Damn autocorrect took advantage of my terrible texting ability and changed “EXCELLENT” to “EXCREMENT.” I meant excellent, excellent, excellent!!!!!!!!

So . . . the point here is autocorrect is both a blessing and excrement. Be careful out there.

Sorry, honey! I really WAS proud of you!

Brilliance in blogging.

However, brilliance aside, I’ve been thinking. A dangerous pastime, I know.

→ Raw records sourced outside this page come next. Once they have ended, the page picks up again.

(** * rxooks: hooks bridging asynchronous sources into component state

    A shallow embedding of [src/index.ts]: [useSubscription],
    [useAsyncValues] and [useObservableState] together with the helpers
    [isPromiseLike] and [isFunction].

    JavaScript values are a small tagged union, closures over mutable
    variables become explicit state passing on records, exceptions are a
    completion type, and the asynchronous parts (promise reactions, stream
    emissions, renders) are events that an environment feeds, one at a
    time, to a step function: the runtime is single-threaded. *)

From Stdlib Require Import ZArith String.
From stdpp Require Import base option list gmap.

Open Scope Z_scope.

(** ** JavaScript values *)

(** A callable: a function of the application, named by a number and
    interpreted by the environment, or the [then] method read off a
    promise. *)
Inductive fn : Type :=
| UserFn (f : nat)
| ThenOf (p : nat).

Inductive value : Type :=
| VUndefined
| VNull
| VBool (b : bool)
| VNum (n : Z)
| VStr (s : string)
| VObj (o : nat)          (* an object with no callable [then] *)
| VPromise (p : nat)      (* a promise: its [then] is the language's *)
| VFun (f : fn).

#[global] Instance fn_eq_dec : EqDecision fn.
Proof. solve_decision. Defined.

#[global] Instance value_eq_dec : EqDecision value.
Proof. solve_decision. Defined.

(** The strings the [typeof] operator can answer on these values. *)
Inductive jstype : Type :=
| TUndefined | TObject | TBoolean | TNumber | TString | TFunction.

#[global] Instance jstype_eq_dec : EqDecision jstype.
Proof. solve_decision. Defined.

Definition typeof (v : value) : jstype :=
  match v with
  | VUndefined => TUndefined
  | VNull => TObject
  | VBool _ => TBoolean
  | VNum _ => TNumber
  | VStr _ => TString
  | VObj _ => TObject
  | VPromise _ => TObject
  | VFun _ => TFunction
  end.

(** What can be thrown. *)
Inductive error : Type :=
| TypeError
| Thrown (v : value).

(** The outcome of evaluating an expression or a call. *)
Inductive completion (A : Type) : Type :=
| Normal (a : A)
| Throw (e : error).
Arguments Normal {A} a.
Arguments Throw {A} e.

(** Reading [value.then]: a [TypeError] on [null] and [undefined], the
    method on a promise, [undefined] on everything else. *)
Definition get_then (v : value) : completion value :=
  match v with
  | VUndefined | VNull => Throw TypeError
  | VPromise p => Normal (VFun (ThenOf p))
  | _ => Normal VUndefined
  end.

(** [isFunction], index.ts:131. *)
Definition isFunction (v : value) : bool :=
  bool_decide (typeof v = TFunction).

(** [isPromiseLike], index.ts:127. The conjunction is short-circuit: the
    property is read only when [typeof value === 'object']. *)
Definition isPromiseLike (v : value) : completion bool :=
  if bool_decide (typeof v = TObject) then
    match get_then v with
    | Normal t => Normal (isFunction t)
    | Throw e => Throw e
    end
  else Normal false.

(** [Object.is] on these values: numbers are integers here and objects,
    promises and functions are compared by reference. *)
Definition object_is (a b : value) : bool := bool_decide (a = b).

(** ** The host framework's primitives *)

Module React.

(** Modelled from the spec: React's comparison of two dependency lists is
    not under src/. It is shallow and position-wise: the entries at the
    same position are compared with [Object.is], over the positions both
    lists have. *)
Fixpoint areHookInputsEqual (nextDeps prevDeps : list value) : bool :=
  match nextDeps, prevDeps with
  | n :: nextDeps', p :: prevDeps' =>
      if object_is n p then areHookInputsEqual nextDeps' prevDeps' else false
  | _, _ => true
  end.

(** A missing list ([deps] is optional) counts as changed at each render. *)
Definition inputs_changed (nextDeps prevDeps : option (list value)) : bool :=
  match nextDeps, prevDeps with
  | Some n, Some p => negb (areHookInputsEqual n p)
  | _, _ => true
  end.

Section Effect.
Context {W : Type}.

(** An effect runs on the world and hands back its teardown closure. *)
Definition destructor : Type := W -> W.
Definition effect : Type := W -> destructor * W.

(** What the framework remembers of an effect between two renders. *)
Record effect_hook : Type := EffectHook {
  memo_deps : option (list value);
  memo_destroy : destructor;
}.

(** Modelled from the spec: React's [useEffect] is not under src/. The
    effect runs after the first render; after a later render whose
    dependency list changed, the remembered teardown runs and then the
    effect runs again; otherwise nothing runs. [None] is a component
    that is not mounted. *)
Definition useEffect (create : effect) (deps : option (list value))
    (hook : option effect_hook) (w : W) : option effect_hook * W :=
  match hook with
  | None =>
      let '(destroy, w') := create w in
      (Some (EffectHook deps destroy), w')
  | Some h =>
      if inputs_changed deps (memo_deps h) then
        let w1 := memo_destroy h w in
        let '(destroy, w2) := create w1 in
        (Some (EffectHook deps destroy), w2)
      else (Some (EffectHook deps (memo_destroy h)), w)
  end.

(** Modelled from the spec: unmounting runs the remembered teardown. *)
Definition unmount (hook : option effect_hook) (w : W)
    : option effect_hook * W :=
  match hook with
  | None => (None, w)
  | Some h => (None, memo_destroy h w)
  end.
End Effect.
Arguments effect_hook : clear implicits.
Arguments destructor : clear implicits.
Arguments effect : clear implicits.

(** The render state of one component: the slot of its [useState] and the
    number of times the setter has changed the state so far; React
    renders the component again after a change. The slot is empty while
    the component is not mounted. *)
Record render_state : Type := RenderState {
  memoizedState : option value;
  updates : nat;
}.

Section State.
(** The functions of the application: [call f x] is what the function
    named [f] does on the argument [x]. *)
Variable call : nat -> value -> completion value.

(** A call of a value by the framework: only a function of the
    application can be called. *)
Definition invoke (callee : value) (arg : value) : completion value :=
  match callee with
  | VFun (UserFn f) => call f arg
  | _ => Throw TypeError
  end.

(** Modelled from the spec: how React reads what the setter of [useState]
    is given is not under src/. A function is an updater, called on the
    state; anything else is the next state. *)
Definition basicStateReducer (state : value) (action : value)
    : completion value :=
  if isFunction action then invoke action state else Normal action.

(** Modelled from the spec: React's [useState] is not under src/. The
    initial value is used by the first render only, and a function given
    as initial value is called, without argument, for the initial state;
    later renders read the slot. When the initializer throws, the render
    throws and the slot stays empty. *)
Definition useState (initialState : value) (r : render_state)
    : completion value * render_state :=
  match memoizedState r with
  | Some v => (Normal v, r)
  | None =>
      match (if isFunction initialState
             then invoke initialState VUndefined
             else Normal initialState) with
      | Normal v => (Normal v, RenderState (Some v) (updates r))
      | Throw e => (Throw e, r)
      end
  end.

(** Modelled from the spec: the setter that [useState] returns is not
    under src/. It computes the next state with [basicStateReducer]; a
    next state that [Object.is] the current one changes nothing, any
    other one overwrites the slot; on a component that is not mounted
    the setter does nothing. The setter itself never throws: [Throw]
    stands for an updater that threw, which React throws again when it
    renders the component next. *)
Definition setState (action : value) (r : render_state)
    : completion render_state :=
  match memoizedState r with
  | None => Normal r
  | Some state =>
      match basicStateReducer state action with
      | Normal v =>
          Normal (if object_is v state then r
                  else RenderState (Some v) (S (updates r)))
      | Throw e => Throw e
      end
  end.
End State.

End React.

(** ** useSubscription *)

(** The [Unsubscribable] interface: one method, run for its effect. *)
Record Unsubscribable (W : Type) : Type := MkUnsubscribable {
  unsubscribe : W -> W;
}.
Arguments MkUnsubscribable {W} _.
Arguments unsubscribe {W} _ _.

(** [useSubscription], index.ts:19. *)
Definition useSubscription {W : Type}
    (subscribe : W -> Unsubscribable W * W) (deps : option (list value))
    : option (React.effect_hook W) -> W -> option (React.effect_hook W) * W :=
  React.useEffect
    (fun w =>
       let '(subscription, w') := subscribe w in
       (fun w'' => unsubscribe subscription w'', w'))
    deps.

(** *** A component that records the calls it receives *)

Module Lifecycle.

(** The calls the hook makes on the application: the [k]-th call of the
    setup function, and [unsubscribe] on the handle that call returned. *)
Inductive call : Type :=
| Setup (k : nat)
| Release (k : nat).

#[global] Instance call_eq_dec : EqDecision call.
Proof. solve_decision. Defined.

Definition is_setup (c : call) : bool :=
  match c with Setup _ => true | Release _ => false end.

(** A setup function that appends itself to the log and returns a handle
    whose [unsubscribe] appends itself too. *)
Definition probe (log : list call) : Unsubscribable (list call) * list call :=
  let k := length (List.filter is_setup log) in
  (MkUnsubscribable (fun l => l ++ [Release k]), log ++ [Setup k]).

(** What happens to a component: it renders (the first render mounts it)
    with a dependency list, or it is unmounted. *)
Inductive phase : Type :=
| Render (deps : option (list value))
| Unmount.

Definition component : Type :=
  (option (React.effect_hook (list call)) * list call)%type.

Definition step (c : component) (ph : phase) : component :=
  match ph with
  | Render deps => useSubscription probe deps (fst c) (snd c)
  | Unmount => React.unmount (fst c) (snd c)
  end.

Definition run (phases : list phase) (c : component) : component :=
  fold_left step phases c.

Definition unmounted : component := (None, []).

(** The number of renders of [ds] whose list differs from the one of the
    render before, [prev] being the list of the render before the first. *)
Fixpoint changes (prev : list value) (ds : list (list value)) : nat :=
  match ds with
  | [] => 0
  | d :: ds' =>
      ((if React.areHookInputsEqual d prev then 0 else 1) + changes d ds')%nat
  end.

(** Setup and release of the handles [0 .. n-1], each released before the
    next is set up. *)
Definition cycles (n : nat) : list call :=
  flat_map (fun k => [Setup k; Release k]) (seq 0 n).
Arguments cycles : simpl never.

(** A mounted component whose live handle is the [n]-th, last rendered
    with the list [prev]. *)
Definition live (n : nat) (prev : list value) (c : component) : Prop :=
  fst c = Some (React.EffectHook (Some prev) (fun l => l ++ [Release n]))
  /\ snd c = cycles n ++ [Setup n].

End Lifecycle.

(** ** useObservableState: the mutable cell *)

Module Cell.

(** How a promise ends. *)
Inductive settlement : Type :=
| Fulfilled (v : value)
| Rejected (e : error).

(** The variables the closures of index.ts:93-119 share: [currentValue]
    and the [Set] of subscribers. A JavaScript [Set] is iterated in
    insertion order and holds no duplicate, so it is a list here. *)
Record closure : Type := Closure {
  currentValue : value;
  subscribers : list nat;
}.

(** Everything a call on the cell can read or change: the closure, the
    notifications the subscribers have been handed (oldest first), the
    promises (which have settled, on which [setValue] waits, and the
    reaction jobs ready to run, oldest first), and the render state of the
    owning component. *)
Record world : Type := World {
  cell : closure;
  next_subscriber : nat;
  delivered : list (nat * value);
  settled : gmap nat settlement;
  reactions : list nat;
  jobs : list value;
  host : React.render_state;
}.

Definition set_cell (c : closure) (w : world) : world :=
  World c (next_subscriber w) (delivered w) (settled w) (reactions w)
        (jobs w) (host w).

Definition set_delivered (d : list (nat * value)) (w : world) : world :=
  World (cell w) (next_subscriber w) d (settled w) (reactions w)
        (jobs w) (host w).

Definition set_reactions (r : list nat) (w : world) : world :=
  World (cell w) (next_subscriber w) (delivered w) (settled w) r
        (jobs w) (host w).

Definition set_jobs (j : list value) (w : world) : world :=
  World (cell w) (next_subscriber w) (delivered w) (settled w) (reactions w)
        j (host w).

(** [useObservableState], index.ts:87-125: the first render builds the
    closure around [initialValue] and keeps it in [stateRef]; every later
    render returns what [stateRef] holds and ignores its argument. *)
Definition useObservableState (initialValue : value)
    (stateRef : option closure) : closure :=
  match stateRef with
  | None => Closure initialValue []
  | Some current => current
  end.

(** The world right after the first render of the owning component, whose
    render state is [r]: no subscriber, no promise met yet. *)
Definition create (initialValue : value) (r : React.render_state) : world :=
  World (useObservableState initialValue None) 0 [] ∅ [] [] r.

(** [getValue], index.ts:113. *)
Definition getValue (w : world) : value := currentValue (cell w).

(** Modelled from the spec: the handler that [subscriber.next(value)]
    runs is the application's, not under src/. The subscriber is handed
    the value, and that is all the cell sees of it: the handler does not
    call the setter or unsubscribe anybody while it is being notified
    (the subscriber set is mutated by the cell alone). *)
Definition next (value : value) (w : world) (subscriber : nat) : world :=
  set_delivered (delivered w ++ [(subscriber, value)]) w.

How is it that typos sneak into our work when we aren’t looking? I’ve read my manuscript a good 30 or 40 thousand times. One would think it would be squeaky-clean and typo-free, right? No-siree-bob! Each set of fresh eyes (thank you beta readers) that gaze upon my manuscript and mist over because of the powerful writing, still have the clarity of mind to spot another cheeky typo. Or, as I like to call them, sneaky buggers.

For example, I know the word should be “by,” so my eye and my brain reads “by,” even though the word on the page is “buy.”

I stopped buy the store to by a dictionary.

Or . . .

They need to made spellcheck foolproof.

Or . . .

I love you blog, Robin.

Cheeky-sneaky-bugger typos often rear their ugly heads in comments on blogs. Here is Robin commenting on a blog:

Read post.

Chuckle at post.

Write profound or amusing comment.

Proofread profound or idiotic comment.

Press “Post Comment.”

Scream “&)^#!*%$^&*” after spotting a typo.

Write second comment apologizing for said typo.

Rather than suffering from future humiliating “comment typo apologies,” I apologize to you in advance for comment missteps on my part.

Eons ago, when I was in my twenties, I was a secretary for a pharmaceutical company. I typed up a clinical trial report using a stone slab and chisel. Throughout the report I typed “reslut” instead of “result.” I’m surprised I wasn’t fired.

But here is a typo I can’t forgive. I took this photo at a convenience store where the sign has been proudly displayed for weeks.  How did they miss the typo?



P.S. Gosh, if there is a typo in this post, will you gently wring my neck?